Recent data reveals a concerning 25% increase in the number of homeowners in mortgage arrears over the past year. The final quarter of 2023 saw homeowner mortgages in arrears rise by 7%, totalling 93,680, marking an increase of 5,750 compared to the previous three months, according to UK Finance.
Buy-to-let mortgages in arrears followed suit, experiencing an 18% surge to 13,570 in the same period, resulting in a staggering 124% year-on-year increase. An alarming situation is unfolding for an estimated 1.5 million homeowners and 230,000 buy-to-let landlords, as fixed-rate mortgage deals are set to conclude this year.

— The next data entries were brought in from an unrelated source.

(** * recently_played: a shallow embedding of the ETL pipeline

    The module [recently_played.py] extracts the plays of the current day
    from the streaming service, flattens them into a four-column table,
    gates the table on three data-quality checks and appends it to a
    SQLite table keyed by [played_at].

    Python values are embedded as follows.
    - Text is [string]; every [ascii] stands for one character (code points
      below 256, where the only decimal digits are '0'..'9').
    - A table cell is a [cell]: [None] is the null value ([None]/NaN in
      pandas), [Some s] a text value.  The empty text [Some EmptyString] is
      a value, not a null.
    - A raised exception is a value of [exn]; a call that may raise returns
      a [result].
    - Everything that prints, or touches the database, runs in the monad
      [M] over the [World]. *)

From Stdlib Require Import String Ascii List ZArith Bool Lia Permutation.
Import ListNotations.
Local Open Scope string_scope.
Local Open Scope Z_scope.

(** ** Exceptions and results *)

(** [Raised cls msg] is [raise cls(msg)] written in the module itself;
    [LibraryError cls] is an exception of class [cls] raised inside a
    library call (its message is the library's and is not modelled). *)
Inductive exn : Type :=
| Raised (cls msg : string)
| LibraryError (cls : string).

Definition class_of (e : exn) : string :=
  match e with
  | Raised cls _ => cls
  | LibraryError cls => cls
  end.

Inductive result (A : Type) : Type :=
| Ok (a : A)
| Raise (e : exn).
Arguments Ok {A} a.
Arguments Raise {A} e.

(** Lines 16-25: the three exception classes the module declares. *)
Definition PrimaryKeyError (msg : string) : exn := Raised "PrimaryKeyError" msg.
Definition NullValuesError (msg : string) : exn := Raised "NullValuesError" msg.
Definition InvalidTimestampError (msg : string) : exn :=
  Raised "InvalidTimestampError" msg.
(** The built-in [ValueError], when the module raises it (line 49). *)
Definition ValueError (msg : string) : exn := Raised "ValueError" msg.

Definition raises {A} (r : result A) (cls : string) : Prop :=
  exists e, r = Raise e /\ class_of e = cls.

(** ** Tables *)

Definition cell : Type := option string.

Definition cell_eqb (a b : cell) : bool :=
  match a, b with
  | None, None => true
  | Some x, Some y => String.eqb x y
  | _, _ => false
  end.

(** One row of the frame; the fields are the frame's columns. *)
Record Row : Type := mkRow {
  song_name : cell;
  artist_name : cell;
  played_at : cell;
  timestamp : cell
}.

Definition DataFrame : Type := list Row.

(** The [columns=] argument of line 88. *)
Definition columns : list string :=
  ["song_name"; "artist_name"; "played_at"; "timestamp"].

Definition row_cells (r : Row) : list cell :=
  [song_name r; artist_name r; played_at r; timestamp r].

(** [df.empty] *)
Definition empty (df : DataFrame) : bool :=
  match df with
  | [] => true
  | _ :: _ => false
  end.

(** [pd.Series(col).is_unique]: no value occurs twice (two nulls count as
    the same value). *)
Fixpoint is_unique (col : list cell) : bool :=
  match col with
  | [] => true
  | c :: cs => negb (existsb (cell_eqb c) cs) && is_unique cs
  end.

(** [pd.isnull] on one cell, and [df.isnull().values.any()]. *)
Definition isnull (c : cell) : bool :=
  match c with
  | None => true
  | Some _ => false
  end.

Definition isnull_values_any (df : DataFrame) : bool :=
  existsb (fun r => existsb isnull (row_cells r)) df.

(** ** Dates *)

Record datetime : Type := mkDatetime {
  year : Z; month : Z; day : Z;
  hour : Z; minute : Z; second : Z; microsecond : Z
}.

Definition datetime_eqb (a b : datetime) : bool :=
  (year a =? year b) && (month a =? month b) && (day a =? day b) &&
  (hour a =? hour b) && (minute a =? minute b) && (second a =? second b) &&
  (microsecond a =? microsecond b).

(** [d.replace(hour=0, minute=0, second=0, microsecond=0)] *)
Definition replace_midnight (d : datetime) : datetime :=
  mkDatetime (year d) (month d) (day d) 0 0 0 0.

Definition is_leap (y : Z) : bool :=
  (y mod 4 =? 0) && (negb (y mod 100 =? 0) || (y mod 400 =? 0)).

Definition days_in_month (y m : Z) : Z :=
  if m =? 2 then (if is_leap y then 29 else 28)
  else if (m =? 4) || (m =? 6) || (m =? 9) || (m =? 11) then 30
  else 31.

(** *** [datetime.strptime(ts, "%Y-%m-%d")]

    The format compiles to the regular expression
    [(\d\d\d\d)-(1[0-2]|0[1-9]|[1-9])-(3[0-1]|[1-2]\d|0[1-9]|[1-9]| [1-9])],
    matched at the start of the text; alternatives are tried in order with
    backtracking, the match must consume the whole text, and the three
    numbers must form a date of the calendar (years 1 to 9999). *)

Definition is_digit (c : ascii) : bool :=
  let n := nat_of_ascii c in (48 <=? n)%nat && (n <=? 57)%nat.

Definition digit_val (c : ascii) : Z := Z.of_nat (nat_of_ascii c) - 48.

Definition in_range (lo hi : Z) (c : ascii) : bool :=
  is_digit c && (lo <=? digit_val c) && (digit_val c <=? hi).

Definition dash : ascii := "-"%char.
Definition space : ascii := " "%char.

(** [\d\d\d\d]: the year and the rest of the text. *)
Definition match_year (s : list ascii) : option (Z * list ascii) :=
  match s with
  | a :: b :: c :: d :: rest =>
      if is_digit a && is_digit b && is_digit c && is_digit d
      then Some (1000 * digit_val a + 100 * digit_val b
                 + 10 * digit_val c + digit_val d, rest)
      else None
  | _ => None
  end.

(** The ways the month group can match, in the order the alternatives are
    tried: [1[0-2]], [0[1-9]], [[1-9]]. *)
Definition month_alternatives (s : list ascii) : list (Z * list ascii) :=
  (match s with
   | a :: b :: rest =>
       if in_range 1 1 a && in_range 0 2 b then [(10 + digit_val b, rest)] else []
   | _ => []
   end) ++
  (match s with
   | a :: b :: rest =>
       if in_range 0 0 a && in_range 1 9 b then [(digit_val b, rest)] else []
   | _ => []
   end) ++
  (match s with
   | a :: rest => if in_range 1 9 a then [(digit_val a, rest)] else []
   | _ => []
   end).

(** The same for the day group: [3[0-1]], [[1-2]\d], [0[1-9]], [[1-9]],
    [ [1-9]]. *)
Definition day_alternatives (s : list ascii) : list (Z * list ascii) :=
  (match s with
   | a :: b :: rest =>
       if in_range 3 3 a && in_range 0 1 b then [(30 + digit_val b, rest)] else []
   | _ => []
   end) ++
  (match s with
   | a :: b :: rest =>
       if in_range 1 2 a && is_digit b
       then [(10 * digit_val a + digit_val b, rest)] else []
   | _ => []
   end) ++
  (match s with
   | a :: b :: rest =>
       if in_range 0 0 a && in_range 1 9 b then [(digit_val b, rest)] else []
   | _ => []
   end) ++
  (match s with
   | a :: rest => if in_range 1 9 a then [(digit_val a, rest)] else []
   | _ => []
   end) ++
  (match s with
   | a :: b :: rest =>
       if Ascii.eqb a space && in_range 1 9 b then [(digit_val b, rest)] else []
   | _ => []
   end).

(** After a month: the dash, then the first way the day matches. *)
Definition match_dash_day (s : list ascii) : option (Z * list ascii) :=
  match s with
  | c :: rest => if Ascii.eqb c dash then hd_error (day_alternatives rest) else None
  | [] => None
  end.

(** The first month alternative after which the rest of the pattern
    matches. *)
Fixpoint first_month (alts : list (Z * list ascii))
  : option (Z * Z * list ascii) :=
  match alts with
  | [] => None
  | (m, rest) :: alts' =>
      match match_dash_day rest with
      | Some (d, rest') => Some (m, d, rest')
      | None => first_month alts'
      end
  end.

(** [format_regex.match(data_string)]: the groups and the unmatched tail. *)
Definition regex_match (s : list ascii) : option (Z * Z * Z * list ascii) :=
  match match_year s with
  | Some (y, c :: rest) =>
      if Ascii.eqb c dash then
        match first_month (month_alternatives rest) with
        | Some (m, d, tail) => Some (y, m, d, tail)
        | None => None
        end
      else None
  | _ => None
  end.

Definition strptime_text (s : string) : result datetime :=
  match regex_match (list_ascii_of_string s) with
  | Some (y, m, d, []) =>
      if (1 <=? y) && (d <=? days_in_month y m)
      then Ok (mkDatetime y m d 0 0 0 0)
      else Raise (LibraryError "ValueError")
  | _ => Raise (LibraryError "ValueError")
  end.

(** [strptime] wants a [str]; a null argument is a [TypeError]. *)
Definition strptime (ts : cell) : result datetime :=
  match ts with
  | Some s => strptime_text s
  | None => Raise (LibraryError "TypeError")
  end.

(** ** The world: database file, standard output, clock and service *)

(** What the process does to the outside, in order. *)
Inductive Event : Type :=
| EvPrint (line : string)        (* print(text) *)
| EvPrintFrame (df : DataFrame)  (* print(df) *)
| EvConnect                      (* sqlite3.connect(...) *)
| EvExecuteSchema                (* cursor.execute(sql_query) *)
| EvToSql (df : DataFrame)       (* df.to_sql(...) *)
| EvClose.                       (* conn.close() *)

(** [table] is the content of [my_played_tracks] in insertion order, [None]
    while the table does not exist; [conn_open] tells whether the
    connection [conn] of [load_data] is open. *)
Record World : Type := mkWorld {
  table : option (list Row);
  conn_open : bool;
  events : list Event
}.

Definition M (A : Type) : Type := World -> result A * World.

Definition ret {A} (a : A) : M A := fun w => (Ok a, w).

Definition raise {A} (e : exn) : M A := fun w => (Raise e, w).

Definition bind {A B} (c : M A) (k : A -> M B) : M B :=
  fun w =>
    match c w with
    | (Ok a, w') => k a w'
    | (Raise e, w') => (Raise e, w')
    end.

Definition lift {A} (r : result A) : M A := fun w => (r, w).

Notation "x <- c ;; k" := (bind c (fun x => k))
  (at level 61, c at next level, right associativity).
Notation "c ;; k" := (bind c (fun _ => k))
  (at level 61, right associativity).

Definition emit (e : Event) : M unit :=
  fun w => (Ok tt, mkWorld (table w) (conn_open w) (events w ++ [e])).

Definition print (line : string) : M unit := emit (EvPrint line).

(** [try: body / except cls: handler / finally: fin] *)
Definition try_except_finally {A} (body : M A) (cls : string)
  (handler : M A) (fin : M unit) : M A :=
  fun w =>
    let (r, w1) :=
      match body w with
      | (Ok a, w1) => (Ok a, w1)
      | (Raise e, w1) =>
          if String.eqb (class_of e) cls then handler w1 else (Raise e, w1)
      end in
    match fin w1 with
    | (Ok _, w2) => (r, w2)
    | (Raise e, w2) => (Raise e, w2)
    end.

(** ** validate_data (lines 91-126) *)

(** Line 123: [any(strptime(ts, "%Y-%m-%d") != today for ts in ...)].
    The generator is consumed from the left and [any] stops at the first
    true element; a parse error surfaces when its element is reached. *)
Fixpoint any_not_today (today : datetime) (tss : list cell) : result bool :=
  match tss with
  | [] => Ok false
  | ts :: rest =>
      match strptime ts with
      | Raise e => Raise e
      | Ok d =>
          if negb (datetime_eqb d today) then Ok true
          else any_not_today today rest
      end
  end.

(** [now] is the value of [dt.datetime.now()] at line 122. *)
Definition validate_data (now : datetime) (df : DataFrame) : M bool :=
  if empty df then
    print "No songs downloaded" ;;
    ret false
  else if negb (is_unique (map played_at df)) then
    raise (PrimaryKeyError "Primary key check is violated.")
  else if isnull_values_any df then
    raise (NullValuesError "Null values found in DataFrame.")
  else
    let today := replace_midnight now in
    b <- lift (any_not_today today (map timestamp df)) ;;
    if b then
      raise (InvalidTimestampError
               "At least one song does not have today's timestamp")
    else ret true.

The preceding year witnessed a series of base rate hikes and disappointing inflation figures, propelling average two-year fixed mortgage rates to a summer peak of 6.86%, according to Moneyfacts. Five-year fixed rates reached 6.37%. While recent reductions brought two-year fixed rates to 5.58% and five-year fixes to 5.22%, they remain substantially higher than the 2-2.5% averages recorded before the 2022 surge in interest rates.
Mortgages in arrears presently constitute 1.07% of all outstanding homeowner mortgages and 0.69% of buy-to-let mortgages. Despite the rise, UK Finance reports that the number of repossessions remains remarkably low, with a total of 1,040 homes repossessed in the final quarter of 2024. This figure is notably lower than the nearly 2,000 repossessions in the same period in 2019 before the onset of the pandemic.
Scott Taylor Barr, Principal Advisor at Barnsdale Financial Management, emphasizes the need for context when interpreting statistics, stating, “Even with this increase, only 1.23% of total UK mortgages are in arrears, and from a macroeconomic viewpoint, that’s a tiny amount.”
Lender stress tests are credited with assisting borrowers in maintaining mortgage payments amid rising interest rates. Despite supposed relaxation in 2022, when the Bank of England dropped affordability stress testing requirements, lenders continue to implement measures ensuring borrowers can manage repayments even with interest rates exceeding those at the initiation of their mortgages. Previously, borrowers had to demonstrate affordability even if their mortgage rate increased by 3% above the lender’s standard variable rate.